Their losses made the world look different. To Haajar, the 32 teenagers in her classroom seemed to be walking miracles. She and Kamau learned, as they shared their sorrow with others, how many people had also experienced miscarriage or the death of infants.
Then, in spring 2015, they were pregnant once more. Haajar felt no morning sickness, as she had with her previous pregnancies. She had intense cravings for sweets. Both held their breath during the first ultrasound.
The tech paused. "I think I see two heartbeats," she said. Haajar burst into tears, sobbing so powerfully Kamau had to reassure the tech, "No, she's really happy."
It was an anxious pregnancy: Haajar needed surgery to reinforce a weakened cervix, then spent 22 weeks on bed rest, busying herself with Sudoku, crossword puzzles, and two years' worth of Oprah magazines. "It was like watching paint dry, a mental game," she says.
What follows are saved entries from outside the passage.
Lemma Symlink_evolves ctx c p n link x d d' :
  0 ≤ p → in_range 64 p → in_range 64 c → c ≠ 0 → ids_ok ctx → string_ok link → inode_at prefix d c = None →
  commits (Symlink prefix now ctx c p n link) d x d' → evolves d d' (Some c).
Proof.
  intros Hp Hp' Hc Hc0 [Hu Hg] Hlk Hfree (t & Ha & ->)%commits_after N D L Hs Ht HD. unfold Symlink in Ha.
  apply atomic_kv_bind in Ha as (? & t0 & Hck & Ha). inv_kv. lookups Hs.
  match goal with E : atomic _ (let '(_, _) := ?r in _) _ _ |- _ => destruct r as [g' m'] eqn:Er end.
  apply inherit_mode in Er as (Hg' & Hm' & _); [|done|by destruct Hrec as [_ [? _] _ _ _ _ _]|by vm_compute]. inv_kv.
  match goal with E : atomic _ (AddEntry _ _ _ _ ?y _) _ _ |- _ => rename E into Hadd; set (child := y) in * end.
  assert (inode_record_ok child) as Hbase.
  { apply new_inode_ok; try done. apply attr_ok_size; [done|]. by apply new_attr_ok. }
  destruct (fresh_not_root _ _ _ _ c Hs Ht Hfree) as [HNc Hcr].
  assert (new_node p (node_of child)) as Hnew by apply (new_node_attr now c m' (ctx_uid ctx) g' p 0 (zlen link) link).
  assert (IsDir child = true → nlink (attr child) = 2) as Htwo by apply (new_dir_links now c m' (ctx_uid ctx) g' p 0 (zlen link) link).
  eapply (AddEntry_evolves d N D L) in Hadd as [Hs' HL]; try done; [|by apply ValidateName_ok].
  by eapply (create_evolves _ _ N D L p n child).
Qed.

(** ** Renames *)
Definition directory_at (N : nodes) (p : Z) (x : SwordFsInode) : Prop :=
  ino x = p ∧ inode_record_ok x ∧ IsDir x = true ∧ N p = Some (node_of x).
Record parents_at (N : nodes) (p q : Z) (ps : rename_parents) : Prop := {
  pa_old : directory_at N p (old_parent ps);
  pa_new : directory_at N q (new_parent ps);
  pa_same : same_parent ps = true ↔ p = q;
}.
(** The link counts that the parents are about to be stored with. *)
Definition parents_counted (N : nodes) (p q : Z) (ps : rename_parents) : Prop :=
  counted N p (nlink (attr (old_parent ps))) ∧ counted N q (nlink (attr (new_parent ps))).

Lemma directory_at_after N p δ x y : parent_after δ x y → directory_at N p x → directory_at N p y.
Proof. intros [Hi Hn Hd Ho _] (? & ? & ? & ?). split_and!; [congruence|auto|congruence|congruence]. Qed.

Lemma parents_set_old N p q ps δ x :
  parent_after δ (old_parent ps) x → parents_at N p q ps → parents_at N p q (set_old_parent ps x).
Proof.
  intros Hx [Ho Hn Hs]. pose proof (directory_at_after _ _ _ _ _ Hx Ho) as Ho'. split; [done| |done].
  unfold new_parent, set_old_parent in *. cbn. destruct (same_parent ps); [|done]. by rewrite <- (proj1 Hs eq_refl).
Qed.
Lemma parents_set_new N p q ps δ x :
  parent_after δ (new_parent ps) x → parents_at N p q ps → parents_at N p q (set_new_parent ps x).
Proof.
  intros Hx [Ho Hn Hs]. pose proof (directory_at_after _ _ _ _ _ Hx Hn) as Hn'. unfold set_new_parent, new_parent, old_parent in *.
  destruct (same_parent ps) eqn:E; split; cbn; try done. by rewrite (proj1 Hs eq_refl).
Qed.
Lemma parents_ext N N' p q ps : N' p = N p → N' q = N q → parents_at N p q ps → parents_at N' p q ps.
Proof. intros Ep Eq [(? & ? & ? & ?) (? & ? & ? & ?) ?]. split; [split_and!..|]; try done; congruence. Qed.

(** The counts of a parent after [δ]. *)
Lemma counted_eq N i a b : counted N i (u64 a) → a = b → counted N i (u64 b).
Proof. by intros ? <-. Qed.
Lemma after_counted N N' c i δ x y :
  (∀ z, z ≠ c → parent_of N' z = parent_of N z) → inode_record_ok x → parent_after δ x y → δ = is_parent N' c i - is_parent N c i →
  counted N i (nlink (attr x)) → counted N' i (nlink (attr y)).
Proof.
  intros E Hx Hp -> Hc. rewrite (pf_nlink _ _ _ Hp Hx), Z.add_sub_assoc. by apply counted_move.
Qed.
Lemma is_parent_eq N c i o : parent_of N c = o → is_parent N c i = Z.b2z (bool_decide (o = Some i)).
Proof. by intros <-. Qed.
Lemma is_parent_dir N c p i (dir : bool) : parent_of N c = (if dir then Some p else None) → is_parent N c i = if dir then Z.b2z (bool_decide (p = i)) else 0.
Proof. intros ->%(is_parent_eq _ _ i). destruct dir; [|done]. f_equal. apply bool_decide_ext. naive_solver. Qed.

(** [c] leaves [p] for [q]. *)
Lemma moved_counted N N' p q ps op np (dir : bool) c :
  (∀ x, x ≠ c → parent_of N' x = parent_of N x) → parent_of N c = (if dir then Some p else None) → parent_of N' c = (if dir then Some q else None) →
  parents_at N p q ps → parents_counted N p q ps →
  parent_after (if dir then -1 else 0) (old_parent ps) op → parent_after (if dir then 1 else 0) (new_parent (set_old_parent ps op)) np →
  parents_counted N' p q (set_new_parent (set_old_parent ps op) np).
Proof.
  intros E Hc Hc' Hps [Ho Hn] Hop Hnp. pose proof (λ i, is_parent_dir N c p i dir Hc) as I1. pose proof (λ i, is_parent_dir N' c q i dir Hc') as I2.
  pose proof (parents_set_old _ _ _ _ _ _ Hop Hps) as [_ (_ & Hnr & _) _]. destruct Hps as [(_ & Hor & _) (_ & Hnr0 & _) Hsame].
  unfold parents_counted, set_new_parent, new_parent, old_parent, set_old_parent in *. destruct (same_parent ps) eqn:Es; cbn in *.
  - assert (p = q) as <- by (by apply Hsame). assert (counted N' p (nlink (attr np))) as Hx; [|by split].
    rewrite (pf_nlink _ _ _ Hnp Hnr), (pf_nlink _ _ _ Hop Hor), u64_add. pose proof (counted_move N N' c p _ E Ho) as Hm. rewrite I1, I2 in Hm.
    replace (nlink _ + _ + _) with (nlink (attr (parent_a ps)) + (if dir then Z.b2z (bool_decide (p = p)) else 0) - (if dir then Z.b2z (bool_decide (p = p)) else 0)); [exact Hm|].
    destruct dir; rewrite ?bool_decide_eq_true_2 by done; cbn [Z.b2z]; lia.
  - assert (p ≠ q) as Hpq by (intros <-; by assert (false = true) by (by apply Hsame)). split.
    + eapply (after_counted N N' c p); [done|exact Hor|exact Hop| |exact Ho]. rewrite I1, I2. destruct dir; [|done]. by rewrite bool_decide_eq_false_2, bool_decide_eq_true_2.
    + eapply (after_counted N N' c q); [done|exact Hnr|exact Hnp| |exact Hn]. rewrite I1, I2. destruct dir; [|done]. by rewrite bool_decide_eq_true_2, bool_decide_eq_false_2.
Qed.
At 36 weeks and four days, her water broke. Haajar labored for 35 hours, then stalled. When doctors decided to move her to the OR for a cesarean, she felt like one of those expectant people at an airport, waving a placard with the names of travelers she had never met.
She and Kamau knew what they would call their daughter and son - Laylah, meaning "the beauty of the night," and Malik, after a fighter for justice and equality. There was a duet of cries, a doctor grinning in his scrubs.
Then, they were nestled skin to skin on Kamau's chest - the babies they'd planned and waited and prayed for, the ones they greeted with tears of grateful disbelief.